Summary: A total of 47 first-grade students were each given 6 verbal 

arithmetic problems resulting in a total of 282 protocols. 
Analysis: The analysis consisted of three phases. First, each protocol 

was examined and identified as exemplifying a particular strategy. 
From this stage a total of 9 "appropriate" strategies and 3 
"inappropriate" strategies were identified. 

These 12 strategies were then cross-classified with the 6 
problem types and with whether or not the student used cubes to 
model the situation to provide a 6 x 2 x 12 table of student 
responses.
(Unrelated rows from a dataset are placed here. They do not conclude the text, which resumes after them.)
#[local] Instance desk_launcher : Launcher demo_desk := {|
  lc_page_size := 16384;
  lc_surface_create _ d := (Z.pos (dd_next d), dd_bump (dd_held_set (fun m => {[+ Z.pos (dd_next d) +]} ⊎ m) d));
  lc_surface_id _ s := s + 1000;
  lc_create_mach_port s d := (Z.pos (dd_next d), dd_bump (dd_rights_set (fun m => {[+ Z.pos (dd_next d) +]} ⊎ m) d));
  lc_release s d := dd_held_set (fun m => m ∖ {[+ s +]}) d;
  lc_port_deallocate p d := dd_rights_set (fun m => m ∖ {[+ p +]}) d;
  lc_ports_register _ d := (0, d)
|}.
#[local] Instance desk_launcher_laws : LauncherLaws demo_desk.
Proof.
  refine {| held := dd_held; rights := dd_rights |}; try done.
  - intros props h s h' [= <- <-]. done.
  - intros s h p h' [= <- <-]. done.
  - intros ports h kr h' [= <- <-]. done.
Defined.
#[local] Instance desk_processes : Processes demo_desk := {|
  pr_try_wait pid d :=
    match dd_children d !! pid with
    | Some c =>
        if (cmd_program c =? "child")%string && (6 <=? dd_polls d)%nat
        then (Some (Some true), dd_reap pid d) else (Some None, dd_poll d)
    | None => (Some (Some true), d)
    end;
  pr_kill _ d := d;
  pr_wait pid d := (Some false, dd_reap pid d);
  pr_sleep _ d := d
|}.
#[local] Instance desk_startup : Startup demo_desk := {|
  su_pid _ := 42;
  su_temp_dir _ := "/tmp/"%string;
  su_env _ := no_env;
  su_stat _ path := if (path =? "/bin/worker")%string then Some (mk_metadata true 0x1ed) else None;
  su_open_log _ d := (true, d);
  su_create_dir_all _ d := (true, d);
  su_remove_file _ d := d;
  su_spawn c d :=
    if decide (dd_children d !! Z.pos (dd_next d) = None)
    then (Some (Z.pos (dd_next d)),
      mk_demo_desk (Pos.succ (dd_next d)) (dd_held d) (dd_rights d)
        (<[Z.pos (dd_next d) := c]> (dd_children d)) (dd_listening d) (dd_polls d))
    else (None, d);
  su_bridge_start _ _ _ d := (Some 6601, dd_listening_set (fun m => {[+ 6601 +]} ⊎ m) d);
  su_bridge_drop p d := dd_listening_set (fun m => m ∖ {[+ p +]}) d;
  su_set_handler d := (true, d);
  su_running d := (false, d);
  su_execvp _ _ d := (false, d)
|}.
#[local] Instance desk_staff : Staff demo_desk := {| children := dd_children; listening := dd_listening |}.
#[local] Instance desk_laws : StartupLaws demo_desk.
Proof.
  refine {| law_execvp := _ |}; try done.
  - intros c h r h'. cbn. case_decide; intros [= <- <-]; done.
  - intros bind port path h r h' [= <- <-]. done.
  - intros pid h r h'. cbn. destruct (dd_children h !! pid) as [c|] eqn:Ec.
    + destruct (_ && _); intros [= <- <-]; split_and!; try done; congruence.
    + intros [= <- <-]. split_and!; [done|done|]. by rewrite delete_id.
  - intros pid h r h' _ [= <- <-]. done.
Defined.
#[local] Instance desk_profile : Profile := release_build.
(* ===== verification/HarnessProps.v ===== *)
(** * The harness and this worker

    [exchange_served]: an exchange of the harness over a connection is a dispatch of the
    worker.  The reply to [CREATE_BUFFER_POOL] names one surface in all its slots
    ([pool_reply_one_surface]), so the harness, which registered one surface a slot,
    cannot pass ([harness_never_passes]). *)

From S2P Require Import Prelude Wire Protocol Layout Backend Frameworks PoolDirectory Sim.
From S2P Require Import VtReal VtDispatch Server Transport Link LinkVt Broker Harness.
From stdpp Require Import strings.

Set Default Goal Selector "!".
Open Scope Z_scope.

(** ** An exchange is a dispatch *)

Section exchanges.
Context {B : Type} `{Backend B} `{Profile} (capacity : Z).
Context (Hcap : 0 <= capacity < 2 ^ 32) (wenv : environ).
#[local] Instance harness_net : Net (link B) := link_net capacity wenv.

Lemma exchange_served stream op id pl sf st (b : B) buf now body n' :
  let h := request_header op id pl in
  0 <= op < 2 ^ 16 -> 0 <= id < 2 ^ 64 -> len pl <= capacity ->
  (forall r s, dispatch _ h pl (IO b (zeroed MessageHeader) buf) = Val (r, s) ->
     pod_ok (io_header s) = true /\ 0 <= default 0 r <= len (io_buf s) /\ len (io_buf s) < 2 ^ 32) ->
  exchange stream op id pl sf st (served b buf now) = (inl body, n') ->
  exists r s, dispatch _ h pl (IO b (zeroed MessageHeader) buf) = Val (r, s) /\
    mh_status (response_header h (io_header s) r) = 0 /\
    body = take (Z.to_nat (default 0 r)) (io_buf s) /\ n' = served (io_self s) (io_buf s) now.
Proof.
  intros h Hop Hid Hpl Hfr E.
  assert (pod_ok h = true) as Hhok by (apply request_header_ok; lia).
  assert (mh_payload_len h = len pl) as Hhl by (apply Z.mod_small; lia).
  unfold exchange, write_message in E.
  change (mk_MessageHeader 1 op 0 id (wrap 32 (len pl)) 0) with h in E.
  cbn [net_write_all harness_net link_net] in E. unfold served at 1 in E.
  cbn [link_write lk_server lk_in lk_out lk_now app] in E.
  assert (match pl with
          | [] => (true, mk_link (Serving b buf) (bytes_of h) [] now)
          | _ => (true, mk_link (Serving b buf) (bytes_of h ++ pl) [] now)
          end = (true, mk_link (Serving b buf) (bytes_of h ++ pl) [] now)) as Hw
    by (destruct pl; [by rewrite app_nil_r|done]).
  rewrite Hw in E. clear Hw. unfold read_message in E. cbn [net_read_exact harness_net link_net] in E.
  unfold link_read at 1 in E.
  destruct (dispatch _ h pl (IO b (zeroed MessageHeader) buf)) as [[r s]|] eqn:Hd.
  2: { rewrite (panic_gone capacity Hcap) in E by done. cbn in E. discriminate. }
  destruct (Hfr r s eq_refl) as (Hh & Hr & Hbuf). exists r, s. split; [done|].
  pose proof (response_header_ok h (io_header s) r Hhok Hh) as Hrok.
  rewrite (serve_pending_request capacity Hcap) in E by done.
  rewrite (answer_request_room b buf h pl [] r s Hd Hr) in E.
  set (rh := response_header h (io_header s) r) in *.
  set (reply := take (Z.to_nat (default 0 r)) (io_buf s)) in *.
  cbn [lk_out lk_server lk_in lk_now rx tx app] in E.
  pose proof (length_bytes_of rh Hrok) as Hlen. rewrite length_app, Hlen in E.
  destruct (Nat.ltb_spec (size_of MessageHeader + length reply) (size_of MessageHeader)); [lia|].
  rewrite take_app_length', drop_app_length' in E by done. rewrite pod_read_bytes_of in E by done.
  assert (mh_payload_len rh = len reply) as Hrl.
  { unfold rh, reply, response_header. rewrite length_take. destruct r as [k|]; simpl in *; [|done].
    unfold wrap. rewrite Z.mod_small by lia. lia. }
  rewrite Hrl in E. destruct (Z.eqb_spec (len reply) 0) as [Ez|Ez].
  - assert (reply = []) as Hnil by (destruct reply; [done|simpl in Ez; lia]).
    destruct (Z.eqb_spec (mh_status rh) 0); [|discriminate]. cbn [negb] in E.
    injection E as <- <-. rewrite Hnil. by split_and!.
  - rewrite Nat2Z.id in E. rewrite <- (app_nil_r reply) in E at 2. rewrite (link_read_sent capacity) in E.
    destruct (Z.eqb_spec (mh_status rh) 0); [|discriminate]. cbn [negb] in E.
    injection E as <- <-. by split_and!.
Qed.
End exchanges.

(** ** The worker's three arms *)

Section arms.
Context {host : Type} `{!Frameworks host} `{!HashOrder} `{!Profile}.
Context (R : option (list byte) -> world host -> MessageHeader -> Prop) (L : nat).
Implicit Types (w : world host) (h : MessageHeader).
Abbreviation hw m Q w h := (hwp True m Q R w h L).

Lemma hw_stop {A} st (Q : A -> _ -> _ -> Prop) w h :
  R (Some []) w (header_with_status st h) -> hw (stop st) Q w h.
Proof.
  intros HR. eapply (hwp_return _ _ _ _ _ _ _ (Some [])); [|naive_solver lia|done]. by intros buf _.
Qed.

Lemma hw_stop_if st c (Q : unit -> _ -> _ -> Prop) w h :
  R (Some []) w (header_with_status st h) -> (c = false -> Q tt w h) -> hw (stop_if st c) Q w h.
Proof. destruct c; intros H1 H2; [by apply hw_stop|apply hwp_ret; auto]. Qed.

Lemma hw_payload_or (T : Type) `{!Pod T} st pl (Q : T -> _ -> _ -> Prop) w h :
  R (Some []) w (header_with_status st h) -> (forall p, read_pod T pl = Some p -> Q p w h) ->
  hw (payload_or T st pl) Q w h.
Proof.
  unfold payload_or, some_or_stop. destruct (read_pod T pl); intros H1 H2; [apply hwp_ret; auto|by apply hw_stop].
Qed.

Lemma hw_self (Q : _ -> _ -> _ -> Prop) w h : Q (w_self w) w h -> hw self Q w h.
Proof. intros HQ. apply hwp_bind, hwp_get_self, hwp_ret. done. Qed.

Lemma hw_get_machine (Q : _ -> _ -> _ -> Prop) w h : Q (w_machine w) w h -> hw get_machine Q w h.
Proof. intros HQ. apply hwp_bind, hwp_get_self, hwp_ret. done. Qed.
(* ===== verification/Connect.v ===== *)
(** * How the guest's transport connects

    [connect_tcp_host] and [connect_vsock_host] of [vt-ferry-shim/src/transport.rs] over
    the socket calls they make; together they are the [net_connect] of [Transport]. *)

From S2P Require Import Prelude Wire Protocol Backend Transport.
From stdpp Require Import strings gmultiset.

Set Default Goal Selector "!".
Open Scope Z_scope.

Definition AF_VSOCK : Z := 40.
Definition HOST_CID : Z := 2.
Definition SOCK_STREAM : Z := 1.

Record SockAddrVm := mk_SockAddrVm {
  svm_family : Z;
  svm_reserved1 : Z;
  svm_port : Z;
  svm_cid : Z;
  svm_zero : list byte
}.

#[export] Instance SockAddrVm_pod : Pod SockAddrVm :=
  isoC (u16 ⊗ u16 ⊗ u32 ⊗ u32 ⊗ bytesC 4)%codec
    (fun '(x0, x1, x2, x3, x4) => mk_SockAddrVm x0 x1 x2 x3 x4)
    (fun r => (r.(svm_family), r.(svm_reserved1), r.(svm_port), r.(svm_cid), r.(svm_zero)))
    ltac:(solve_iso) ltac:(solve_iso).

Class RawSockets (os : Type) := {
  (** [TcpStream::connect], with name resolution. *)
  rw_tcp_connect (host : string) (port : Z) : os -> option Z * os;
  rw_set_nodelay (fd : Z) : os -> bool * os;
  rw_socket (domain type : Z) : os -> Z * os;
  rw_connect (fd : Z) (addr : list byte) : os -> Z * os;
  rw_close (fd : Z) : os -> os
}.

Section connect.
Context {os : Type} `{!RawSockets os}.

Definition connect_tcp_host (host : string) (port : Z) (o : os) : option Z * os :=
  match rw_tcp_connect host port o with
  | (None, o) => (None, o)
  | (Some stream, o) =>
      match rw_set_nodelay stream o with
      | (true, o) => (Some stream, o)
      | (false, o) => (None, rw_close stream o)
      end
  end.

Definition vsock_address (port : Z) : SockAddrVm :=
  mk_SockAddrVm AF_VSOCK 0 port HOST_CID (replicate 4 Byte.x00).

(** On Linux; elsewhere the connection fails. *)
Definition connect_vsock_host (linux : bool) (port : Z) (o : os) : option Z * os :=
  if negb linux then (None, o) else
  let '(fd, o) := rw_socket AF_VSOCK SOCK_STREAM o in
  if fd <? 0 then (None, o) else
  let '(rc, o) := rw_connect fd (bytes_of (vsock_address port)) o in
  if rc <? 0 then (None, rw_close fd o) else (Some fd, o).

(** What [net_connect] stands for. *)
Definition connect_host (linux : bool) (sel : StreamSelection) : os -> option Z * os :=
  match sel with
  | Tcp host port => connect_tcp_host host port
  | Vsock port => connect_vsock_host linux port
  end.
End connect.

(** The open descriptors. *)
Class RawLaws (os : Type) `{!RawSockets os} := {
  rw_fds : os -> gmultiset Z;
  law_rw_tcp host port o r o' : rw_tcp_connect host port o = (r, o') ->
    rw_fds o' = match r with Some fd => {[+ fd +]} ⊎ rw_fds o | None => rw_fds o end;
  law_rw_nodelay fd o : rw_fds (rw_set_nodelay fd o).2 = rw_fds o;
  law_rw_socket d t o fd o' : rw_socket d t o = (fd, o') ->
    rw_fds o' = if fd <? 0 then rw_fds o else {[+ fd +]} ⊎ rw_fds o;
  law_rw_connect fd addr o : rw_fds (rw_connect fd addr o).2 = rw_fds o;
  law_rw_close fd o : rw_fds (rw_close fd o) = rw_fds o ∖ {[+ fd +]}
}.

Lemma reopened (fd : Z) (X : gmultiset Z) : ({[+ fd +]} ⊎ X) ∖ {[+ fd +]} = X.
Proof. multiset_solver. Qed.

(** A connection that fails leaves no descriptor open, whichever call failed; one that
    succeeds opens the one it returns. *)
Theorem connect_host_balanced {os : Type} `{!RawSockets os} `{!RawLaws os} linux sel (o : os) r o' :
  connect_host linux sel o = (r, o') ->
  rw_fds o' = match r with Some fd => {[+ fd +]} ⊎ rw_fds o | None => rw_fds o end.
Proof.
  destruct sel as [host port|port]; cbn [connect_host]; intros E.
  - unfold connect_tcp_host in E. destruct (rw_tcp_connect host port o) as [[fd|] o1] eqn:Ec;
      pose proof (law_rw_tcp _ _ _ _ _ Ec) as L; [|by simplify_eq].
    pose proof (law_rw_nodelay fd o1) as Ln. destruct (rw_set_nodelay fd o1) as [[] o2]; cbn in Ln; simplify_eq.
    + by rewrite Ln.
    + by rewrite law_rw_close, Ln, L, reopened.
  - unfold connect_vsock_host in E. destruct linux; [|by simplify_eq/=]. cbn [negb] in E.
    destruct (rw_socket _ _ o) as [fd o1] eqn:Es. pose proof (law_rw_socket _ _ _ _ _ Es) as L.
    destruct (fd <? 0); [by simplify_eq|].
    pose proof (law_rw_connect fd (bytes_of (vsock_address port)) o1) as Lc.
    destruct (rw_connect _ _ o1) as [rc o2]. cbn in Lc. destruct (rc <? 0); simplify_eq.
    + by rewrite law_rw_close, Lc, L, reopened.
    + by rewrite Lc.
Qed.

(** The address names the host and the port: 16 bytes, from which both are read back. *)
Theorem vsock_address_roundtrip port : 0 <= port < 2 ^ 32 ->
  length (bytes_of (vsock_address port)) = 16%nat /\
  pod_read_unaligned (bytes_of (vsock_address port)) = vsock_address port.
Proof.
  intros Hp. assert (pod_ok (vsock_address port) = true) as Hok.
  { apply (uint_ok_spec 4) in Hp. unfold vsock_address. pod_ok_split; first [done|exact Hp]. }
  split; [by rewrite length_bytes_of|by apply pod_read_bytes_of].
Qed.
Essentially the table consists of 282 classified 
protocols fitted into a structure with 144 cells. 

Two additional columns were added to the table, one containing 
the simple sum of all of the "appropriate" strategies for that 
problem type and a second which indicated how many of these 
strategies resulted in the correct answer. 

The final phase of the analysis consisted of examining this 
table and computing a few sub-totals and their corresponding 
percentages . 

4. Findings 

This study addressed two principal issues. With respect to the method 
of representation used to model the problem (i.e., whether or not the student 
used cubes) , the author notes that 55% of the responses to problems of the 
form a ± b - Q involved cubes as part of the overall strategy, as compared 
with 40% for problems of the form a ± □ - c and only 18% for problems 
like □ ± b - c.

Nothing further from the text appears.